MOS substitution

A procedure for obtaining a ternary scale with arbitrary aLbmcs scale signature, intended to take advantage of extra symmetry when a, c or b, c is not a coprime pair and generalizing the congruence substitution procedure of building balanced words to obtain more non-balanced but still more "even" scales.

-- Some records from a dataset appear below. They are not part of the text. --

Lemma run_more db x r db1 :
run db = (r, db1) -> Z.of_nat (length (buffer db ++ x)) < two64 ->
match r with
| Ok _ => run (with_buffer db (buffer db ++ x)) = run (with_buffer db1 (buffer db1 ++ x))
| _ => fst (run (with_buffer db (buffer db ++ x))) <> Ok tt
end.
Proof.
induction db as [db IH] using buffer_ind. rewrite run_eq. intros H Hx.
pose proof (parse_window_app (last_sview_offset db) (last_sview_len db) (buffer db) x) as Ha.
destruct (parse_window _ _ (buffer db)) as [|e| |w rest] eqn:Ep.
- by injection H as <- <-.
- injection H as <- <-. rewrite run_eq. cbn. by rewrite Ha.
- injection H as <- <-. rewrite run_eq. cbn. by destruct (Ha Hx) as [-> | ->].
- rewrite run_eq. cbn. rewrite Ha.
destruct (consumer_func db (Some w) (consumer_baton db)) as [[u|e| |] c];
[|by injection H as <- <-..].
apply (IH w rest c eq_refl) in H; [done|].
apply parse_window_sound in Ep as [Hlen _]. rewrite length_app in *. cbn. lia.
Qed.

(** The number of header bytes seen does not matter any more. *)
Definition with_header (db : decode_baton C) (n : nat) : decode_baton C :=
mk_db (consumer_func db) (consumer_baton db) (buffer db) (last_sview_offset db)
(last_sview_len db) n (error_on_early_close db).

Lemma run_with_header db n :
run (with_header db n) = (fst (run db), with_header (snd (run db)) n).
Proof.
induction db as [db IH] using buffer_ind. rewrite (run_eq db), run_eq. cbn.
destruct (parse_window _ _ (buffer db)) as [|e| |w rest] eqn:Ep; [done..|].
destruct (consumer_func db (Some w) (consumer_baton db)) as [[u|e| |] c]; [|done..].
apply (IH w rest c eq_refl).
Qed.

Lemma write_handler_run (db : decode_baton C) data :
let n := Nat.min (4 - header_bytes db) (length data) in
write_handler db data =
if bool_decide (take n data = take n (drop (header_bytes db) svndiff_magic))
then run (with_header (with_buffer db (buffer db ++ drop n data)) (header_bytes db + n))
else (Err SVN_ERR_SVNDIFF_INVALID_HEADER, db).
Proof. done. Qed.

(** Between calls: the header comes first, and no window is left undelivered. *)
Definition db_ok (db : decode_baton C) : Prop :=
settled db /\ (header_bytes db <= 4)%nat /\ ((header_bytes db < 4)%nat -> buffer db = []).

Lemma write_handler_ok db c db1 :
db_ok db -> write_handler db c = (Ok tt, db1) -> db_ok db1.
Proof.
intros (Hs & Hh & Hb). rewrite write_handler_run. cbn zeta.
set (n := Nat.min (4 - header_bytes db) (length c)).
destruct (bool_decide _); [|done]. rewrite run_with_header.
destruct (run (with_buffer db (buffer db ++ drop n c))) as [r db'] eqn:Hr. intros [= -> <-].
destruct (run_settled _ _ Hr) as (Hs' & _ & _). split_and!; [done|cbn; lia|]. cbn.
intros Hlt. rewrite Hb, drop_ge, app_nil_l in Hr by lia. rewrite run_eq in Hr. cbn in Hr.
by injection Hr as <-.
Qed.

Lemma write_handler_header (db : decode_baton C) c1 c2 :
(header_bytes db <= 4)%nat ->
let n1 := Nat.min (4 - header_bytes db) (length c1) in
let n2 := Nat.min (4 - (header_bytes db + n1)) (length c2) in
let n := Nat.min (4 - header_bytes db) (length (c1 ++ c2)) in
n = (n1 + n2)%nat /\ drop n (c1 ++ c2) = drop n1 c1 ++ drop n2 c2 /\
(take n (c1 ++ c2) = take n (drop (header_bytes db) svndiff_magic) <->
 take n1 c1 = take n1 (drop (header_bytes db) svndiff_magic) /\
 take n2 c2 = take n2 (drop (header_bytes db + n1) svndiff_magic)).
Proof.
intros Hh n1 n2 n. pose proof (length_app c1 c2) as Hl12.
assert (n = n1 + n2)%nat as Hn by lia.
assert (n1 = length c1 \/ n2 = 0)%nat as Hor by lia.
assert (drop n (c1 ++ c2) = drop n1 c1 ++ drop n2 c2) as Hd.
{ destruct Hor as [E|E].
- rewrite Hn, E, drop_app_add, drop_all. done.
- rewrite Hn, E, Nat.add_0_r. apply drop_app_le. lia. }
assert (take n (c1 ++ c2) = take n1 c1 ++ take n2 c2) as Ht.
{ destruct Hor as [E|E].
- rewrite Hn, E, take_app_add, firstn_all. done.
- rewrite Hn, E, Nat.add_0_r. rewrite take_app_le by lia. by rewrite take_0, app_nil_r. }
split_and!; [done|done|]. rewrite Ht, Hn.
rewrite <- (take_take_drop (drop (header_bytes db) svndiff_magic) n1 n2), drop_drop.
assert (length (take n1 c1) = length (take n1 (drop (header_bytes db) svndiff_magic))) as Hl.
{ rewrite !length_take, length_drop. change (length svndiff_magic) with 4%nat. lia. }
split; [by intros [? ?]%app_inj_1|by intros [-> ->]].
Qed.

Lemma write_handler_app (db : decode_baton C) c1 c2 db1 :
db_ok db -> Z.of_nat (length (buffer db ++ c1 ++ c2)) < two64 ->
write_handler db c1 = (Ok tt, db1) ->
let '(r, db') := write_handler db1 c2 in
let '(r', db'') := write_handler db (c1 ++ c2) in
r = r' /\ consumer_baton db' = consumer_baton db'' /\ (r = Ok tt -> db' = db'').
Proof.
intros (Hset & Hh & Hbuf) Hlen H1.
pose proof (write_handler_header db c1 c2 Hh) as (Hn & Hd & Ht). rewrite Hn in Hd, Ht.
rewrite write_handler_run in H1. cbn zeta in H1. rewrite !write_handler_run, Hn, Hd.
set (n1 := Nat.min (4 - header_bytes db) (length c1)) in *.
destruct (bool_decide_reflect (take n1 c1 = take n1 (drop (header_bytes db) svndiff_magic)))
as [E1|]; [|done].
destruct (run_settled _ _ H1) as (_ & Hhb & _). cbn in Hhb. rewrite Hhb.
rewrite run_with_header in H1. injection H1 as H1 <-. cbn [header_bytes with_header] in Hhb |- *.
set (n2 := Nat.min (4 - (header_bytes db + n1)) (length c2)) in *.
destruct (run (with_buffer db (buffer db ++ drop n1 c1))) as [r0 db1] eqn:H0.
cbn [fst snd] in *. subst r0.
destruct (bool_decide_reflect (take n2 c2 = take n2 (drop (header_bytes db + n1) svndiff_magic)))
as [E2|E2].
- rewrite bool_decide_true by tauto.
apply run_more with (x := drop n2 c2) in H0.
+ cbn [buffer with_buffer] in H0. rewrite <- app_assoc in H0.
change (with_buffer (with_buffer db (buffer db ++ drop n1 c1))
(buffer db ++ drop n1 c1 ++ drop n2 c2))
with (with_buffer db (buffer db ++ drop n1 c1 ++ drop n2 c2)) in H0.
change (with_header (with_buffer (with_header db1 (header_bytes db + n1))
    (buffer (with_header db1 (header_bytes db + n1)) ++ drop n2 c2)) (header_bytes db + n1 + n2))
    with (with_header (with_buffer db1 (buffer db1 ++ drop n2 c2)) (header_bytes db + n1 + n2)).
rewrite (run_with_header (with_buffer db1 (buffer db1 ++ drop n2 c2))).
rewrite run_with_header, H0, Nat.add_assoc.
by destruct (run (with_buffer db1 _)) as [r db'].
+ cbn. rewrite !length_app, !length_drop in *. lia.
- rewrite bool_decide_false by tauto. split_and!; [done| |done]. cbn.
assert (n2 <> 0%nat) by (intros ->; by rewrite !take_0 in E2).
rewrite Hbuf, drop_ge, app_nil_l in H0 by lia. rewrite run_eq in H0. cbn in H0.
by injection H0 as <-.
Qed.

Take for example d = gcd(a,c), let a' = a/d and c' = c/d. Consider the MOS word (a+c)Xbm. The most even arrangement of a'-many L steps and c'-many s steps is the MOS a'Lc's, so this method would prescribe following the latter MOS to fill in the X's. Fixing a choice of which X in (a + c)Xbm you start from, of which there are gcd(a + c, b) choices, you have to choose a mode of a'Lc's, of which there are lcm(a, c) choices. When a' = c' = 1, we obtain a balanced (equivalently MV3) scale; when in addition b is odd, the scale is also SV3 and chiral, and we recover the two chiralities from the two modes of a'Lc's. Of course, one may do this using aL(b + c)X and (b/(b,c))m (c/(b,c))s instead.

For 5L2m4s, we obtain mLsLsLmLsLs, sLsLmLsLsLm, and sLmLsLsLmLs. The first two are a chiral pair that are billiard scales, and the last is achiral, but it is not deletion-MOS.